Task to complete: Go through the following data and transcribe exactly the stretch of lines from the one holding "(** * SanctumWriterPro: the" to the one holding "(n =? 160))%nat.", both included.

BEGIN Available data

(** * Fitness tracker: a shallow embedding of [fitness_tracker.py]

    The development follows the methods of the class [FitnessTracker]:
    the metric calculator ([calculate_bmr], [calculate_goal_calories]),
    registration, the custom-exercise catalog, routine entry, the
    exercise-progress query and the profile updates.

    Modelling conventions.
    - Python floats and SQLite REAL/INTEGER values are exact rationals
      ([Q]); rounding, infinities and NaN are outside the model.
    - SQL NULL and Python [None] are [None] of an option type.
    - The terminal is a finite list of input events; an exhausted list
      is end-of-file.  Text printed to the terminal is not recorded.
    - The database file is the [committed] store of a [world]; an open
      connection works on the [working] copy, which [commit] publishes
      and [rollback] discards. *)

From Stdlib Require Import QArith ZArith List String Ascii Bool Lia Lqa Sorted.
Import ListNotations.

Open Scope string_scope.
Open Scope Q_scope.

(** ** Python values *)

Module Py.

(** The exceptions the modelled methods can meet. *)
Inductive exn : Type :=
| KeyboardInterrupt
| EOFError
| ValueError
| TypeError
| ZeroDivisionError
| UnboundLocalError
| IntegrityError
| OperationalError.

(** [Diverged] is not a Python outcome: it marks a loop of the model
    that used up its iteration bound. *)
Inductive outcome (A : Type) : Type :=
| Ok (a : A)
| Raise (e : exn)
| Diverged.

Arguments Ok {A} a.
Arguments Raise {A} e.
Arguments Diverged {A}.

(** [sqlite3.Error] and its subclasses. *)
Definition is_sqlite_error (e : exn) : bool :=
  match e with
  | IntegrityError | OperationalError => true
  | _ => false
  end.

(** [str.lower] on the ASCII range: it agrees with Python on every
    text of ASCII characters.  No character outside ASCII lowers to
    one of the letters of the keywords compared below; where a lowered
    line is stored, the statements are about ASCII lines. *)
Definition lower_ascii (c : ascii) : ascii :=
  let n := nat_of_ascii c in
  if (65 <=? n)%nat && (n <=? 90)%nat then ascii_of_nat (n + 32) else c.

Fixpoint lower (s : string) : string :=
  match s with
  | EmptyString => EmptyString
  | String c rest => String (lower_ascii c) (lower rest)
  end.

(** The two-argument [min(x, y)]: [y] when [y < x], else [x]. *)
Definition min (x y : Q) : Q :=
  if Qlt_le_dec y x then y else x.

(** [x != 0] on numbers. *)
Definition nonzero (x : Q) : bool := negb (Qeq_bool x 0).

(** Truthiness of a nullable number: [None] and [0] are falsy. *)
Definition truthy (v : option Q) : bool :=
  match v with
  | Some x => nonzero x
  | None => false
  end.

(** True division [x / y]. *)
Definition div (x y : Q) : outcome Q :=
  if nonzero y then Ok (x / y) else Raise ZeroDivisionError.

(** [int(x)]: truncation towards zero.  [int] of an infinity, an
    [OverflowError] in Python, is outside the model as infinities
    are. *)
Definition int (x : Q) : Z := Z.quot (Qnum x) (Zpos (Qden x)).

End Py.

Import Py.

(** ** The record store *)

Record user_row : Type := mk_user {
  users_id : Z;
  users_username : string;
  users_password : string;
  users_age : Q;
  users_gender : string;
  users_weight : Q;
  users_height : Q;
  users_fitness_goal : string;
  users_bmr : option Q
}.

Record exercise_row : Type := mk_exercise {
  exercises_user_id : Z;
  exercises_name : string;
  exercises_reps : option Q;
  exercises_weight : option Q;
  exercises_duration : option Q;
  exercises_distance : option Q;
  exercises_timestamp : Z
}.

Record routine_row : Type := mk_routine {
  routines_user_id : Z;
  routines_routine_name : string;
  routines_exercise_name : string;
  routines_reps : Q;
  routines_weight : Q;
  routines_sets : Z;
  routines_duration : Q;
  routines_distance : Q
}.

Record goal_row : Type := mk_goal {
  goals_id : Z;
  goals_user_id : Z;
  goals_daily_calorie_goal : option Q;
  goals_exercise_name : option string;
  goals_target_reps : option Q;
  goals_target_weight : option Q;
  goals_target_duration : option Q;
  goals_target_distance : option Q
}.

Record other_exercise_row : Type := mk_other_exercise {
  other_user_id : option Z;
  other_name : string;
  light_intensity : Q;
  moderate_intensity : Q;
  intense_intensity : Q
}.
(** * SanctumWriterPro: the Docling conversion adapters

    A shallow embedding of [scripts/convert_document.py] (the one-shot
    command-line adapter) and [scripts/docling_server.py] (the FastAPI
    adapter), followed by the properties of the two adapters.

    Python text ([str]) is modelled by [string]: one [ascii] per character,
    read as a code point below 256, so that [String.length] is Python's
    [len].  Everything outside the two scripts (the Docling library, the
    operating system) is an oracle collected in the record [Env]; the
    adapters are written in a small state-and-exception monad whose
    combinators follow Python's [try]/[except]/[finally]. *)

From Stdlib Require Import ZArith List Bool Ascii String DecimalString Lia.
From stdpp Require Import base decidable gmap strings.

Import ListNotations.
Local Open Scope string_scope.
Local Open Scope Z_scope.

(** ** Text helpers of the Python standard library used by the scripts *)

Module Py.

(** [c.isspace()] for the code points below 256. *)
Definition isspace (c : ascii) : bool :=
  let n := nat_of_ascii c in
  ((9 <=? n) && (n <=? 13) || (28 <=? n) && (n <=? 32)
   || (n =? 133) || (n =? 160))%nat.

(** [c.lower()] for the code points below 256: the ASCII capitals and
    the Latin-1 capitals (all of 192..222 but the multiplication sign). *)
Definition lower_char (c : ascii) : ascii :=
  let n := nat_of_ascii c in
  if ((65 <=? n) && (n <=? 90)
      || (192 <=? n) && (n <=? 222) && negb (n =? 215))%nat
  then ascii_of_nat (n + 32) else c.

(** [s.lower()] *)
Fixpoint lower (s : string) : string :=
  match s with
  | EmptyString => EmptyString
  | String c s' => String (lower_char c) (lower s')
  end.

(** [s.split()]: the maximal runs of characters that are not white
    space, in order; [cur] is the run being read. *)
Fixpoint split_go (cur : string) (s : string) : list string :=
  match s with
  | EmptyString => if String.eqb cur "" then [] else [cur]
  | String c s' =>
      if isspace c
      then (if String.eqb cur "" then split_go "" s'
            else cur :: split_go "" s')
      else split_go (cur ++ String c "") s'
  end.

Definition split (s : string) : list string := split_go "" s.

(** [s.split(sep)] for a one-character separator. *)
Fixpoint split_on_go (sep : ascii) (cur : string) (s : string) : list string :=
  match s with
  | EmptyString => [cur]
  | String c s' =>
      if Ascii.eqb c sep then cur :: split_on_go sep "" s'
      else split_on_go sep (cur ++ String c "") s'
  end.

Definition split_on (sep : ascii) (s : string) : list string :=
  split_on_go sep "" s.

(** [s.rfind(c)], with [None] for Python's [-1]. *)
Fixpoint rfind_go (c : ascii) (s : string) (i : nat) (last : option nat)
  : option nat :=
  match s with
  | EmptyString => last
  | String a s' =>
      rfind_go c s' (S i) (if Ascii.eqb a c then Some i else last)
  end.

Definition rfind (c : ascii) (s : string) : option nat :=
  rfind_go c s 0%nat None.

(** The slices [s[i:]] and [s[:i]]. *)
Definition slice_from (i : nat) (s : string) : string :=
  substring i (String.length s - i) s.

Definition slice_to (i : nat) (s : string) : string :=
  substring 0 i s.

(** [s.lstrip(c)] and [s.rstrip(c)] *)
Fixpoint lstrip (c : ascii) (s : string) : string :=
  match s with
  | String a s' => if Ascii.eqb a c then lstrip c s' else s
  | EmptyString => EmptyString
  end.

Definition rstrip (c : ascii) (s : string) : string :=
  String.rev (lstrip c (String.rev s)).

(** [s.startswith(c)] and [s.endswith(c)] for one character. *)
Definition startswith (c : ascii) (s : string) : bool :=
  match s with
  | String a _ => Ascii.eqb a c
  | EmptyString => false
  end.

Definition endswith (c : ascii) (s : string) : bool :=
  startswith c (String.rev s).

(** Truth value of a text and of an optional text ([None] and the
    empty text are false). *)
Definition truthy (s : string) : bool := negb (String.eqb s "").

Definition truthy_opt (o : option string) : bool :=
  match o with
  | Some s => truthy s
  | None => false
  end.

(** [a or b] where [a] is an optional text. *)
Definition or_else (a : option string) (b : string) : string :=
  match a with
  | Some s => if truthy s then s else b
  | None => b
  end.

End Py.

(** ** [os.path] (POSIX flavour) and [pathlib.Path] *)

Module OsPath.

Definition slash : ascii := "/"%char.
Definition dot : ascii := "."%char.

(** [os.path.basename(p)]: what follows the last slash. *)
Definition basename (p : string) : string :=
  match Py.rfind slash p with
  | Some i => Py.slice_from (S i) p
  | None => p
  end.

(** [os.path.dirname(p)]: what precedes the last slash, without its
    trailing slashes unless it consists of slashes only. *)
Definition dirname (p : string) : string :=
  let head := match Py.rfind slash p with
              | Some i => Py.slice_to (S i) p
              | None => ""
              end in
  if Py.truthy head && Py.truthy (Py.lstrip slash head)
  then Py.rstrip slash head else head.

(** [os.path.join(a, b)] *)
Definition join (a b : string) : string :=
  if Py.startswith slash b then b
  else if negb (Py.truthy a) || Py.endswith slash a then a ++ b
  else a ++ "/" ++ b.

(** [Path(p).name]: the last component, where empty components and
    single dots do not count. *)
Definition name (p : string) : string :=
  List.last (filter (fun part => Py.truthy part && negb (String.eqb part "."))
                    (Py.split_on slash p)) "".

(** [Path(p).suffix]: from the last dot of the name on, when that dot is
    neither its first nor its last character. *)
Definition suffix (p : string) : string :=
  let nm := name p in
  match Py.rfind dot nm with
  | Some i => if ((0 <? i) && (i <? String.length nm - 1))%nat
              then Py.slice_from i nm else ""
  | None => ""
  end.

(** [Path(p).stem]: the name without its suffix. *)
Definition stem (p : string) : string :=
  let nm := name p in
  match Py.rfind dot nm with
  | Some i => if ((0 <? i) && (i <? String.length nm - 1))%nat
              then Py.slice_to i nm else nm
  | None => nm
  end.

End OsPath.

(** ** JSON values and Python dictionaries

    A dictionary literal is the list of its items in source order; the
    result dictionaries of the adapters are built from literals only.
    Their values are the Python values [json.dumps] accepts, and
    [PyObject] for any other object (a bound method, say), named by its
    type. *)

#[local] Set Warnings "-register-all".

Inductive json : Type :=
| JNull
| JBool (b : bool)
| JInt (n : Z)
| JStr (s : string)
| JObj (items : list (string * json))
| PyObject (type_name : string).

Definition dict : Type := list (string * json).

(** [d.get(k)] *)
Fixpoint dict_get (k : string) (d : dict) : option json :=
  match d with
  | [] => None
  | (k', v) :: d' => if String.eqb k k' then Some v else dict_get k d'
  end.

(** [k in d] *)
Definition has_key (k : string) (d : dict) : bool :=
  match dict_get k d with
  | Some _ => true
  | None => false
  end.

(** Truth value of a JSON-representable Python value. *)
Definition json_truthy (v : json) : bool :=
  match v with
  | JNull => false
  | JBool b => b
  | JInt n => negb (n =? 0)
  | JStr s => Py.truthy s
  | JObj items => match items with [] => false | _ => true end
  | PyObject _ => true
  end.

END Available data

Result:
(** * SanctumWriterPro: the Docling conversion adapters

    A shallow embedding of [scripts/convert_document.py] (the one-shot
    command-line adapter) and [scripts/docling_server.py] (the FastAPI
    adapter), followed by the properties of the two adapters.

    Python text ([str]) is modelled by [string]: one [ascii] per character,
    read as a code point below 256, so that [String.length] is Python's
    [len].  Everything outside the two scripts (the Docling library, the
    operating system) is an oracle collected in the record [Env]; the
    adapters are written in a small state-and-exception monad whose
    combinators follow Python's [try]/[except]/[finally]. *)

From Stdlib Require Import ZArith List Bool Ascii String DecimalString Lia.
From stdpp Require Import base decidable gmap strings.

Import ListNotations.
Local Open Scope string_scope.
Local Open Scope Z_scope.

(** ** Text helpers of the Python standard library used by the scripts *)

Module Py.

(** [c.isspace()] for the code points below 256. *)
Definition isspace (c : ascii) : bool :=
  let n := nat_of_ascii c in
  ((9 <=? n) && (n <=? 13) || (28 <=? n) && (n <=? 32)
   || (n =? 133) || (n =? 160))%nat.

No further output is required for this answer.